Analysis

Arrest of Bulgarian environment minister little consolation for 100,000 people facing severe water shortages

Environmentalists in Bulgaria are demanding that the country appoint a professionally competent individual with a responsible attitude to nature to replace Neno Dimov, who was forced to resign on January 10 following his arrest for deliberate mismanagement over severe water restrictions faced by nearly 100,000 people for about two months in a region of western Bulgaria.

Mr Dimov, Bulgaria’s environment and water minister since since 2017, was arrested on January 9 after police and prosecutors raided the environment ministry and several institutions in the city of Pernik, 45 kilometres southwest of Sofia, seizing documents and other data.

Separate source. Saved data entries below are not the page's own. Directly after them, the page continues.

(* ===== verification/Search.v ===== *)
(** * Full-text index and search (src/src/nostrdb.c: ndb_parse_words to
      ndb_text_search)

    The content of a note is cut into words with the cursor; every word becomes
    a key of the text table.  A search cuts the query the same way, walks the
    keys of its longest word in time order and, for every note it meets, looks
    for a key of each other word with the same note id.

    [None] is undefined behaviour.  The loop of the search has fuel: [Some None]
    is a search still running after that many rounds.  The theorems show how a
    text is cut, what a note adds to the table, what the results of a search
    guarantee, and two ways it goes wrong. *)

From stdpp Require Import sorting.
From S2P Require Import Store.
From S2P Require Export Words Query.
Open Scope Z_scope.
Open Scope ndb_scope.

Definition MAX_TEXT_SEARCH_RESULTS : Z := 128.
Definition MAX_TEXT_SEARCH_WORDS : Z := 8.

(** ** Cutting a text into words *)

Section words.
Context {S : Type} (fn : S -> list Z -> Z -> option (bool * S)).

(** Every round that goes on advances the cursor, so its length bounds the
    rounds. *)
Fixpoint parse_words_loop (fuel : nat) (words : Z) (ctx : S) : CM S :=
  match fuel with
  | O => ret ctx
  | Datatypes.S fuel =>
      let* c := cur in
      if c_p c <? c_end c then
        do* consume_whitespace_or_punctuation in
        let* c1 := cur in
        if c_end c1 <=? c_p c1 then ret ctx
        else
          let* ok := consume_until_boundary in
          if negb ok then ret ctx
          else
            let* c2 := cur in
            let word_len := c_p c2 - c_p c1 in
            if (word_len =? 0) && (c_end c2 <=? c_p c2) then ret ctx
            else if word_len =? 0 then
              let* ok := cursor_skip 1 in
              if ok : bool then parse_words_loop fuel words ctx else ret ctx
            else
              let* word := peekn (c_p c1) word_len in
              let* r := lift (fn ctx word words) in
              parse_words_loop fuel (if (fst r : bool) then words + 1 else words) (snd r)
      else ret ctx
  end.

Definition ndb_parse_words (ctx : S) : CM S :=
  let* c := cur in parse_words_loop (Z.to_nat (c_end c - c_p c)) 0 ctx.
End words.

(** ** Writing the words of a note *)

Section index.
Context {D C : Type} `{!Lmdb D C} `{!LmdbPut D C}.
(** The uninitialised buffer of a key, 1024 bytes. *)
Context (buffer : mem).
Lemma step_tags dbs txn : NDB_DB_NOTE_TAGS ∉ dbs -> half dbs txn ->
  exists txn', ndb_write_note_tag_index tag_buf b 0 key txn = Some (true, txn') /\ half (NDB_DB_NOTE_TAGS :: dbs) txn'.
Proof using Po Hb3 Hkey Rd.
  intros Hn H. pose proof (nr_tags _ _ _ _ Rd) as Et. unfold raw_tags in Et. unfold ndb_write_note_tag_index.
  destruct (ndb_tags_count b (ndb_note_tags 0)) as [n |]; [| done]. cbn [mbind option_bind] in *.
  pose proof (proj2 H NDB_DB_NOTE_TAGS) as Ht. rewrite decide_False in Ht by done.
  destruct (tag_loop_spec _ _ _ txn [] Et eq_refl (proj1 (proj1 H)) (indexes_start _ _ _ Ht)) as (txn' & E & Ee & S & Ht').
  exists txn'. split; [exact E |]. split.
  - split; [done |]. rewrite !S by done. apply H.
  - intros db. destruct (decide (NDB_DB_NOTE_TAGS = db)) as [<- | N].
    + rewrite decide_True by (apply elem_of_cons; by left). apply indexes_done. exact Ht'.
    + rewrite S by done. pose proof (proj2 H db) as Hd.
      destruct (decide (db ∈ dbs)); [rewrite decide_True by (apply elem_of_cons; by right); done |].
      rewrite decide_False; [done |]. intros [-> | ?]%elem_of_cons; done.
Qed.

(** *** The text *)

(** Content the full-text index takes: a string of the note. *)
Definition indexable_text : Prop := exists s len,
  ndb_note_str b 0 off.content = Some s /\ flag s <> NDB_PACKED_ID /\ ndb_note_content_length b 0 = Some len /\
  0 <= str s /\ 0 <= len /\ str s + len <= zlen b.

Lemma text_new (es es' ws : list text_key) :
  (forall k, k ∈ es <-> exists p, p ∈ notes /\ k ∈ text_entries flags p) ->
  (forall k, k ∈ es' <-> k ∈ es \/ k ∈ ws) -> ws = text_entries flags (key, (b, f)) ->
  forall k, k ∈ es' <-> exists p, p ∈ new /\ k ∈ text_entries flags p.
Proof using.
  intros H1 H2 -> k. rewrite H2, H1. split.
  - intros [(p & Hp & Hk) | Hk].
    + exists p. split; [apply elem_of_app; by left | done].
    + exists (key, (b, f)). split; [apply elem_of_app; right; by apply list_elem_of_singleton | done].
  - intros (p & [Hp | ->%list_elem_of_singleton]%elem_of_app & Hk); [left; eauto | by right].
Qed.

Prosecutors say that Mr Dimov failed to take proper measures to avoid a critical draining of a dam that provides drinking water to Pernik and its surrounding villages despite numerous warnings and reports of its decreasing levels.

“Some 97,000 people will not have normal access to drinking water in the next five months – which they would have had if the minister had exercised his authority,” Angel Kanev, a prosecutor told reporters. “This is the biggest damage,” he said.

Prosecutors allege that if the minister had forbidden the use of water from the Studena Dam – located 15 kilometres upstream of Pernik on the Struma river, and which is owned by the Bulgarian state – for industrial purposes, there would have been sufficient water to prevent shortages in Pernik. According to the law, priority should be given to the supply of water for domestic use.

For Nature, a coalition of NGOs which brings together tens of Bulgarian environmental pressure groups, claim that Mr Dimov is personally responsible for the water crisis in Pernik, and that the government must permanently abandon its current policy of putting private interests before the public, leading to catastrophes in the fields of environment, water, biodiversity and the fight against climate change.

Mr Dimov has also been criticised for trying to push through plans to allow construction in Pirin National Park, primarily the extension of the ski resort at Bansko. He has previously denied the idea of human-induced climate change and stated that global warming is a fraud, to scare people.

The European Union has opened 14 criminal proceedings against Bulgaria for its failure to comply with EU-wide environmental legislation.

“Neno Dimov should never have been appointed as the minister of environment and water,” For Nature said in a statement. “We hope that the government will finally understand the responsibilities that the environment minister has for the health and well-being of citizens and that this will make a difference in choosing a new one.”

Mr Dimov’s resignation will come as scant consolation for the residents of Pernik, who have already suffered water shortages for more than two months. The shortages have triggered a series of protests and prompted Bulgaria’s main opposition party, the Socialists, to seek a no-confidence vote in prime minister Boyko Borissov’s government.

Bulgaria currently faces some of the most serious environmental challenges anywhere in emerging Europe. Air pollution from industrial emissions, rivers polluted from raw sewage, heavy metals, detergents, deforestation, forest damage from air pollution and resulting acid rain and soil contamination from heavy metals from metallurgical plants and industrial waste have all created enormous problems.

Scientists at the Bulgarian Academy of Sciences anticipate the spread of desertification, with the climate in Bulgaria becoming sub-tropical by the period from 2050 to 2080. A number of traditionally cultivated crops are expected to become unviable and expectations include the growth and spread of pest and disease species hitherto unseen in Bulgaria and resilient to the new climatic conditions.